There are a few things to consider before you join a truck driving school. Not all schools are created equal; costs and training method vary and it’s best to have experienced and qualified instructors to handle your class. So before you go and shell out your hard-earned money to pay for a course, make sure you do your research first.

Locate the school.
Begin looking for the nearest school available in your area. The logic is simple. If it’s near your home, you can drive to school everyday or ride a bus. It will save you hundreds of dollars in lodging expenses.

Look for a truck driving school that has a reputation for quality instruction. Ask around or go online and post a query on trucker message boards and forums. You can expect opinions, recommendations and reviews of schools and their curriculum so you can weigh your options.

Use a search engine to look for a truck driving school on the internet. Some helpful websites are www.truckschoolsusa.com, www.infoporium.com (which lists schools by state), www.EducationCentral.com, and www.iDriversEducation.info, to name a few.

Once you have targeted a few schools, call them up and ask for more information. You should be able to get what you need over the phone. If they have a website, check it online and see what’s in store for you. They should have complete course list and application information on their website. Schools also allow you to submit an application online. You will have to take a qualification test, though so you still have to visit the school to get one.

Meet the requirements.
Truck driving schools require a student to be at least 21 years old, have a valid driver’s license with no DUI records, no felonies or drugs and violent incidents and no moving violations within the past 3 years. A student must also be able to show he can pay for tuition (check, credit cards or check). Otherwise, he can apply for assistance.

Consider the cost.
Tuition varies from one school to another and so does the duration of the training. There are also other expenses like licensing fees and drug tests. You might also need to set aside a certain amount for lodging if the school is outside your state.
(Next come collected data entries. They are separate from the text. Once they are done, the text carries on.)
(** The customer, funded with 50.0, buys the product at 1.0 and finds
    the record in the purchase history. *)
Lemma purchase_within_balance_witness :
  authenticates (sample_env 5) bob_token db_funded bob_funded /\
  stored_product db_funded "id-2" ebook_listed /\
  exists db' u' record,
    purchase_product (sample_env 5) "id-2" bob_token db_funded
    = (Return ("Purchase successful", Purchase.id record), db') /\
    authenticates (sample_env 5) bob_token db' u' /\
    User.wallet_balance u' = (50 - 1)%float /\
    get_user_purchases (sample_env 5) bob_token db' = (Return [record], db') /\
    exists balance price balance',
      float_value (User.wallet_balance bob_funded) = Some balance /\
      float_value (Product.price ebook_listed) = Some price /\
      float_value (User.wallet_balance u') = Some balance' /\
      (balance - balance' == price)%Q.
Proof.
  assert (Hu : authenticates (sample_env 5) bob_token db_funded bob_funded)
    by (vm_compute; reflexivity).
  assert (Hid : stored_user db_funded (User.id bob_funded) bob_funded)
    by (vm_compute; reflexivity).
  assert (Hp : stored_product db_funded "id-2" ebook_listed)
    by (vm_compute; reflexivity).
  assert (Hexact : exact_add (User.wallet_balance bob_funded)
                     (- Product.price ebook_listed) = true)
    by (vm_compute; reflexivity).
  split; [exact Hu|]. split; [exact Hp|].
  destruct (@purchase_within_balance (sample_env 5) bob_token db_funded
              bob_funded "id-2" ebook_listed Hu Hid Hp eq_refl)
    as (db' & u' & record & Hret & _ & Hu' & Hbal & Hnumber & _ & _ & Hlist).
  exists db', u', record. split; [exact Hret|]. split; [exact Hu'|].
  split; [exact Hbal|].
  split; [apply Hlist; vm_compute; lia|]. exact (Hnumber Hexact).
Defined.
(** The chain of [isinstance] tests of the wrapper. *)
Definition dispatch (a : call_args) (All_individuals : gset item) : W value :=
  let str_expression := owl_expression_to_dl (owl_expression a) in
  match owl_expression a with
  | OWLClass _ =>
      cached_result ← retrieve_from_cache str_expression;
      match cached_result with
      | PySet r => mret (PySet r)
      | PyNone => underlying a
      end
  | OWLObjectComplementOf _ =>
      if String.eqb cache_type "cold" then
        cached_result_cold ← retrieve_from_cache str_expression;
        match cached_result_cold with
        | PySet r => mret (PySet r)
        | PyNone => underlying a
        end
      else
        cached_result ← retrieve_from_cache (after_last NOT str_expression);
        match cached_result with
        | PySet r => mret (PySet (All_individuals ∖ r))
        | PyNone => underlying a
        end
  | OWLObjectIntersectionOf ops =>
      let C_and_D := owl_expression_to_dl <$> ops in
      c0 ← py_index C_and_D 0;
      cached_C ← retrieve_from_cache c0;
      c1 ← py_index C_and_D 1;
      cached_D ← retrieve_from_cache c1;
      match cached_C, cached_D with
      | PySet c, PySet d => mret (PySet (c ∩ d))
      | _, _ => underlying a
      end
  | OWLObjectUnionOf ops =>
      let C_or_D := owl_expression_to_dl <$> ops in
      c0 ← py_index C_or_D 0;
      cached_C ← retrieve_from_cache c0;
      c1 ← py_index C_or_D 1;
      cached_D ← retrieve_from_cache c1;
      match cached_C, cached_D with
      | PySet c, PySet d => mret (PySet (c ∪ d))
      | _, _ => underlying a
      end
  | OWLObjectSomeValuesFrom p f =>
      if String.eqb cache_type "cold" then
        cached_result_cold ← retrieve_from_cache str_expression;
        match cached_result_cold with
        | PySet r => mret (PySet r)
        | PyNone => handle_owl_some_values_from a All_individuals p f
        end
      else handle_owl_some_values_from a All_individuals p f
  | OWLObjectAllValuesFrom _ _ =>
      let all_values_expr := owl_expression_to_dl (owl_expression a) in
      let some_values_expr :=
        Regex.transform_forall_to_exists unicode_word all_values_expr in
      cached_result ← retrieve_from_cache some_values_expr;
      match cached_result with
      | PySet r => mret (PySet (All_individuals ∖ r))
      | PyNone => underlying a
      end
  | OWLOther _ _ => underlying a
  end.

(** The end of a call: the result is written back and returned. *)
Definition finish (a : call_args) (result : value) : W value :=
  cache_put (owl_expression_to_dl (owl_expression a)) result;;
  mret result.

(** [wrapper] *)
Definition wrapper (a : call_args) : W value :=
  All_individuals ← load a;
  prepare a All_individuals;;
  result ← dispatch a All_individuals;
  finish a result.
End Wrapper.

(** An example: the ontology has the individuals 1 and 2, the wrapped
    retrieval function is an approximate one that finds nothing, the
    cache is filled lazily and already holds the extension [{1}] of
    [∃ r.(¬(A ⊓ B))]. *)
Definition example_universal : OWLClassExpression :=
  OWLObjectAllValuesFrom (OWLObjectProperty (lit "r"))
    (OWLObjectIntersectionOf [OWLClass (lit "A"); OWLClass (lit "B")]).

Definition example_dual : OWLClassExpression :=
  existential_dual (OWLObjectProperty (lit "r"))
    (OWLObjectIntersectionOf [OWLClass (lit "A"); OWLClass (lit "B")]).

Definition example_args : call_args :=
  mkArgs example_universal "family.owl" "HermiT".

Definition example_func (e : OWLClassExpression) (path reasoner : string)
  : res (@value nat _ _) := Ret (PySet ∅).

Definition example_individuals (path : string) : res (gset nat) :=
  Ret {[1%nat; 2%nat]}.

Definition example_All : gset (@item nat) := {[IriStr 1%nat; IriStr 2%nat]}.
(** X2. The result of [classify_question] is "Unknown" or a label of the
    LR or RC table, and "Unknown" exactly when no keyword of any category
    occurs in the lower-cased text; it is never the empty string. *)
Theorem classify_question_range (text' : string) :
  (classify_question text' = "Unknown"
   <-> Forall (fun item => ~ category_matches (snd item) (PyStr.lower text'))
         ordered_taxonomy)
  /\ (classify_question text' = "Unknown"
      \/ classify_question text' ∈ map fst LR_types ++ map fst RC_types)
  /\ classify_question text' <> EmptyString.
Proof.
  rewrite classify_question_scan.
  destruct (scan_types ordered_taxonomy (PyStr.lower text')) as [qtype|] eqn:E;
    cbn [default from_option id].
  - destruct (scan_types_Some _ _ _ E) as (pre & post & keywords & Hsplit & Hpre & Hkw).
    assert (Hin : (qtype, keywords) ∈ ordered_taxonomy).
    { rewrite Hsplit. apply elem_of_app. right. apply list_elem_of_here. }
    pose proof taxonomy_labels as Hlabels. rewrite Forall_forall in Hlabels.
    destruct (Hlabels _ Hin) as [Hunknown Hempty]. cbn [fst] in Hunknown, Hempty.
    split; [|split; [|done]].
    + split; [done|]. intros Hnone. apply scan_types_None in Hnone. congruence.
    + right. rewrite <- map_app. fold ordered_taxonomy.
      by apply (list_elem_of_fmap_2 fst ordered_taxonomy (qtype, keywords)).
  - split; [|split; [by left | done]].
    split; [intros _; by apply scan_types_None | done].
Qed.
(** * OuijaBot: the comment-tree evaluation engine of [ouija.js]

    A shallow embedding of the classes [OuijaComment],
    [CommentDuplicateHandler] and [OuijaQuery] and of the functions
    [parseConfig], [countSymbols] and [processPending], followed by the
    properties of the specification that concern them.

    Conventions of the embedding.
    - A JavaScript string is the list of its UTF-16 code units, each a [Z].
    - A JavaScript number is [Z] where the program only ever holds an integer
      (scores, lengths, timestamps) and [number] where a string is converted.
    - The pieces of the run-time library whose tables are not part of the
      program ([String.prototype.toUpperCase], the conversion of a string to
      a number, [moment.duration], [os.EOL], [process.env.threshold]) are
      variables of the section [Engine]; module [Sample] instantiates them
      for the concrete runs.
    - The platform calls [snooObj.remove()] are recorded, in order, in the
      list [removals] of the query state. *)

From Stdlib Require Import ZArith List Bool Lia String Ascii.
From Stdlib Require QArith.
From Stdlib Require DecimalString.
From stdpp Require Import gmap list.

Import ListNotations.
Local Open Scope Z_scope.

(** ** JavaScript strings *)

Abbreviation jsstring := (list Z).

(** Code units of a literal made of ASCII characters. *)
Definition js (s : string) : jsstring :=
  List.map (fun a => Z.of_N (N_of_ascii a)) (list_ascii_of_string s).

Definition jsstring_eqb (a b : jsstring) : bool := bool_decide (a = b).
#[export] Instance libs : Libs := {|
  HAS_STATSMODELS := true;
  HAS_PINGOUIN := false;
  ols_fit := fit;
  anova_lm := anova;
  mixedlm_fit := mixed;
  f_cdf := fcdf;
  f_oneway := oneway;
  ttest_ind := welch;
  np_sqrt := sqrt4;
  get_dummies := dummies;
  parse_numeric := fun _ => None;
  cell_repr := fun c => match c with
                        | Str s => s
                        | Num q => zstr (Qfloor q)
                        | Bool true => "True"
                        | Bool false => "False"
                        | NA => "nan"
                        end;
  key_repr := fun q => zstr (Qfloor q);
  np_repr := fun _ => "?"
|}.

(** One observation: category, country, region, format, era, year,
    height; verified and unflagged. *)
Definition obs (cat country region fmt : string) (era year : Z) (h : Q) : row :=
  [ ("player_id", Str (String.append cat (String.append country (zstr year))));
    ("country", Str country);
    ("category", Str cat);
    ("height_cm", Num h);
    ("height_verified", Bool true);
    ("pop_height_birth_cohort", Num 175);
    ("height_excess", Num (h - 175));
    ("tournament_id", Str (String.append fmt (zstr year)));
    ("format", Str fmt);
    ("tournament_year", Num (inject_Z year));
    ("era", Num (inject_Z era));
    ("region", Str region);
    ("flag", NA) ].

Definition schema : list string :=
  ["player_id"; "country"; "category"; "height_cm"; "height_verified";
   "pop_height_birth_cohort"; "height_excess"; "tournament_id"; "format";
   "tournament_year"; "era"; "region"; "flag"].

(** Twelve batsmen: a flat trend up to 2003, a steep one afterwards. *)
Definition bat12 : DataFrame :=
  mkDF schema
    [ obs "BAT" "AUS" "Oceania" "ODI" 1 1992 178;
      obs "BAT" "ENG" "Europe" "ODI" 1 1992 180;
      obs "BAT" "IND" "Asia" "ODI" 1 1996 179;
      obs "BAT" "PAK" "Asia" "ODI" 1 1996 178;
      obs "BAT" "AUS" "Oceania" "ODI" 2 1999 180;
      obs "BAT" "ENG" "Europe" "ODI" 2 2003 179;
      obs "BAT" "IND" "Asia" "T20" 3 2007 181;
      obs "BAT" "PAK" "Asia" "T20" 3 2009 183;
      obs "BAT" "AUS" "Oceania" "ODI" 3 2011 184;
      obs "BAT" "ENG" "Europe" "T20" 4 2012 186;
      obs "BAT" "IND" "Asia" "ODI" 4 2015 188;
      obs "BAT" "PAK" "Asia" "T20" 4 2016 190 ].
(** A schedule that parses is one the evaluator can run: whatever the document, the
    instant and the location, [is_within_window] and [next_transition] answer, except
    that an offset of the sun window may leave the calendar, which raises
    [OverflowError]. *)
Theorem parsed_schedule_evaluates `{CaptureEnv} (raw : option (list (string * pyval)))
    (s : Schedule) (now : Z) (lat lon : option float) :
  is_Some (env_zoneinfo "UTC") →
  parse_schedule raw = Ok s →
  0 ≤ day_of_week_mask s ≤ FULL_WEEK_MASK ∧
  answers_or_overflows s lat lon (is_within_window s now lat lon) ∧
  answers_or_overflows s lat lon (next_transition s now lat lon).
Proof.
  intros Hutc Hp. destruct (parse_schedule_ok raw s Hutc Hp) as [Hs Hm].
  split_and!; [apply Hm|apply Hm|by apply gate_answers|by apply next_transition_answers].
Qed.

(** An offset of a million million minutes is accepted at parse time; the gate then
    raises on every day that has a sunrise. *)
Definition far_document : list (string * pyval) :=
  [ ("timezone", PStr "Test/Fixed");
    ("sun_window", PList [PDict [("anchor", PStr "sunrise"); ("offset_minutes", PInt 1000000000000)];
                          PDict [("anchor", PStr "sunset")]]) ].

Theorem huge_sun_offset_raises :
  ∃ s, @parse_schedule demo_env (Some far_document) = Ok s ∧
    @is_within_window demo_env s (at_utc 19820 12 0) (Some (float_of_Z 40)) (Some (float_of_Z (-90)))
      = Raise OverflowError ∧
    @next_transition demo_env s (at_utc 19820 12 0) (Some (float_of_Z 40)) (Some (float_of_Z (-90)))
      = Raise OverflowError.
Proof. eexists. split; [vm_compute; reflexivity|]. vm_compute. done. Qed.

(** ** Daylight-saving changes

    Windows that meet a skipped or repeated hour of ["Test/Spring"] on
    2024-03-10 (day 19792) and 2024-11-03 (day 20030). *)
Definition gap_schedule : Schedule :=
  MkSchedule true "Test/Spring" [MkWindow "02:30" "05:00"] None FULL_WEEK_MASK None None.
Definition repeat_schedule : Schedule :=
  MkSchedule true "Test/Spring" [MkWindow "01:30" "05:00"] None FULL_WEEK_MASK None None.

(** Across a clock change [next_transition] is not exact.  With a window from
    02:30 on the day the clocks jump from 02:00 to 03:00, the gate opens at 03:00
    (08:00 UTC), but the reported opening is 03:30 (08:30 UTC).  With a window from
    01:30 on the day the clocks go back from 02:00 to 01:00, the gate closes at the
    change (07:00 UTC) and opens again half an hour later, but the reported next
    change is the closing at 05:00 (11:00 UTC). *)
Theorem next_transition_across_clock_change :
  (let now := at_utc 19792 6 0 in
   @next_transition demo_env gap_schedule now None None
     = Ok (false, Some (at_utc 19792 8 30)) ∧
   @is_within_window demo_env gap_schedule (at_utc 19792 8 0) None None = Ok true) ∧
  (let now := at_utc 20030 6 40 in
   @next_transition demo_env repeat_schedule now None None
     = Ok (true, Some (at_utc 20030 11 0)) ∧
   @is_within_window demo_env repeat_schedule (at_utc 20030 7 0) None None = Ok false).
Proof. vm_compute. done. Qed.

(** ** Witnesses *)
Lemma office_windows_ok : Forall window_ok (windows office_hours).
Proof. constructor; [|constructor]. split; by eexists. Qed.

Lemma next_transition_exact_witness :
  (∃ b r, @next_transition demo_env office_hours (at_utc 19792 12 0) None None = Ok (b, r) ∧
    @is_within_window demo_env office_hours (at_utc 19792 12 0) None None = Ok b ∧
    match r with
    | Some c =>
        at_utc 19792 12 0 < c ≤ at_utc 19792 12 0 + MAX_SCAN_DAYS * DAY ∧
        @is_within_window demo_env office_hours c None None = Ok (negb b) ∧
        ∀ t, at_utc 19792 12 0 ≤ t < c →
          @is_within_window demo_env office_hours t None None = Ok b
    | None => ∀ t, at_utc 19792 12 0 ≤ t ≤ at_utc 19792 12 0 + MAX_SCAN_DAYS * DAY →
          @is_within_window demo_env office_hours t None None = Ok b
    end) ∨
  @next_transition demo_env office_hours (at_utc 19792 12 0) None None = Raise OverflowError ∧
  ∃ i, 0 ≤ i ≤ MAX_SCAN_DAYS ∧
    @sun_leaves_calendar demo_env office_hours tz_fixed2 None None
      (date_of (ld_wall (astimezone tz_fixed2 (at_utc 19792 12 0))) + i).
Proof.
  apply (@next_transition_exact demo_env office_hours _ None None tz_fixed2
           (offset_at tz_fixed2 (at_utc 19792 12 0))).
  - reflexivity.
  - apply office_windows_ok.
  - reflexivity.
  - apply quiet_steady; reflexivity.
Defined.

(** A week of April 2024 in a zone with clock changes in March and November, with
    a sun window beside the clock window. *)
Definition spring_schedule : Schedule :=
  MkSchedule true "Test/Spring" [MkWindow "22:00" "02:00"]
    (Some (MkSunAnchor sunrise (-30), MkSunAnchor sunset 45)) FULL_WEEK_MASK None None.

(** The sun times of the demonstration environment, a week of which is far from the ends
    of the calendar. *)
Lemma spring_in_calendar i :
  0 ≤ i ≤ (at_utc 19827 0 0 - at_utc 19820 0 0) / DAY + 1 →
  ¬ @sun_leaves_calendar demo_env spring_schedule tz_spring (Some (float_of_Z 40)) (Some (float_of_Z (-90)))
      (date_of (ld_wall (astimezone tz_spring (at_utc 19820 0 0))) + i).
Proof.
  intros Hi. change ((at_utc 19827 0 0 - at_utc 19820 0 0) / DAY + 1) with 8 in Hi.
  change (date_of (ld_wall (astimezone tz_spring (at_utc 19820 0 0)))) with 19819.
  intros (oa & ca & la & lo & sr & ss & a & [= <- <-] & [= <-] & [= <-] & Ht & Ha & Hcal).
  assert (i = 0 ∨ i = 1 ∨ i = 2 ∨ i = 3 ∨ i = 4 ∨ i = 5 ∨ i = 6 ∨ i = 7 ∨ i = 8) as Hc by lia.
  repeat destruct Hc as [->|Hc]; [..|subst i]; vm_compute in Ht; injection Ht as <- <-;
    destruct Ha as [->| ->]; vm_compute in Hcal; by specialize (Hcal eq_refl).
Qed.

Lemma open_stretches_exact_witness :
  ∃ l, @open_stretches demo_env spring_schedule (at_utc 19820 0 0) (at_utc 19827 0 0)
         (Some (float_of_Z 40)) (Some (float_of_Z (-90))) = Ok l ∧
    Forall (@real_stretch demo_env spring_schedule (Some (float_of_Z 40)) (Some (float_of_Z (-90)))
              (at_utc 19820 0 0) (at_utc 19827 0 0)) l ∧ in_order l ∧
    ∀ t, at_utc 19820 0 0 ≤ t < at_utc 19827 0 0 → covered l t ↔
      @is_within_window demo_env spring_schedule t (Some (float_of_Z 40))
        (Some (float_of_Z (-90))) = Ok true.
Proof.
  apply (@open_stretches_exact demo_env spring_schedule _ _ _ _ tz_spring
           (offset_at tz_spring (at_utc 19820 0 0))).
  - reflexivity.
  - constructor; [|constructor]. split; by eexists.
  - reflexivity.
  - reflexivity.
  - apply quiet_steady; reflexivity.
  - apply spring_in_calendar.
Defined.

(** A stored document with a window, a sun window, a mask and a start date. *)
Definition demo_document : list (string * pyval) :=
  [ ("timezone", PStr "Test/Spring");
    ("windows", PList [PDict [("start_time", PStr " 6:5"); ("end_time", PStr "18:00")]]);
    ("sun_window", PList [PDict [("anchor", PStr "sunrise"); ("offset_minutes", PInt (-30))];
                          PDict [("anchor", PStr "sunset")]]);
    ("day_of_week_mask", PInt 31);
    ("start_date", PStr "2024-03-11T00:00:00+00:00") ].

Definition demo_schedule : Schedule :=
  MkSchedule true "Test/Spring" [MkWindow "06:05" "18:00"]
    (Some (MkSunAnchor sunrise (-30), MkSunAnchor sunset 0)) 31 (Some (at_utc 19793 0 0)) None.

Lemma parsed_schedule_evaluates_witness :
  @parse_schedule demo_env (Some demo_document) = Ok demo_schedule ∧
  0 ≤ day_of_week_mask demo_schedule ≤ FULL_WEEK_MASK ∧
  @answers_or_overflows demo_env bool demo_schedule None None
    (@is_within_window demo_env demo_schedule (at_utc 19793 9 0) None None) ∧
  @answers_or_overflows demo_env (bool * option Z) demo_schedule None None
    (@next_transition demo_env demo_schedule (at_utc 19793 9 0) None None).
Proof.
  split; [vm_compute; reflexivity|].
  apply (@parsed_schedule_evaluates demo_env (Some demo_document)).
  - by eexists.
  - vm_compute; reflexivity.
Defined.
Before you take out your checkbook or your credit card, you might want to know that you have other choices. Some schools offer tuition assistance that can cover school fees, drug screening and licensing. They may also offer a special assistance loan to cover your living expenses. You have to be eligible for assistance, though so be sure to inquire if you qualify.

Another option is tuition reimbursement. Some schools offer to match you with a company who will reimburse your tuition as long as you work for them after you finish training. This makes your training virtually free. You will, however, need to sign a contract with that company. After about two months of working with them, they will begin to reimburse you or a lending company a portion of the amount until your tuition is paid off, in as early as 18 months. You will, however, remain working with that company for the duration of the reimbursement process.

Check the school itself.
Ask if there is a limit to the number of students in each class and what the teacher-student ratio is when it comes to on-the-road training. You enrolled for the class to be trained in driving a truck, not to watch someone else drive the truck. If the teacher-student ratio is high, instruction could prove to be less effective.

Inquire how old the equipment is. The school should be able to allow its student to train using a late model full size truck.

Learn about the qualifications and length of experience of the instructors.

Schools also offer job placement services to students currently enrolled in their program. There is no guarantee that you will be placed immediately, but it’s worth checking if the school has a high placement rate.

When you decide to enroll in a truck driving school, you will be spending hours in the classroom and on the road for practice. It is worth considering how much that length of time will affect your paycheck. If you feel it is worth it, then get yourself ready for school.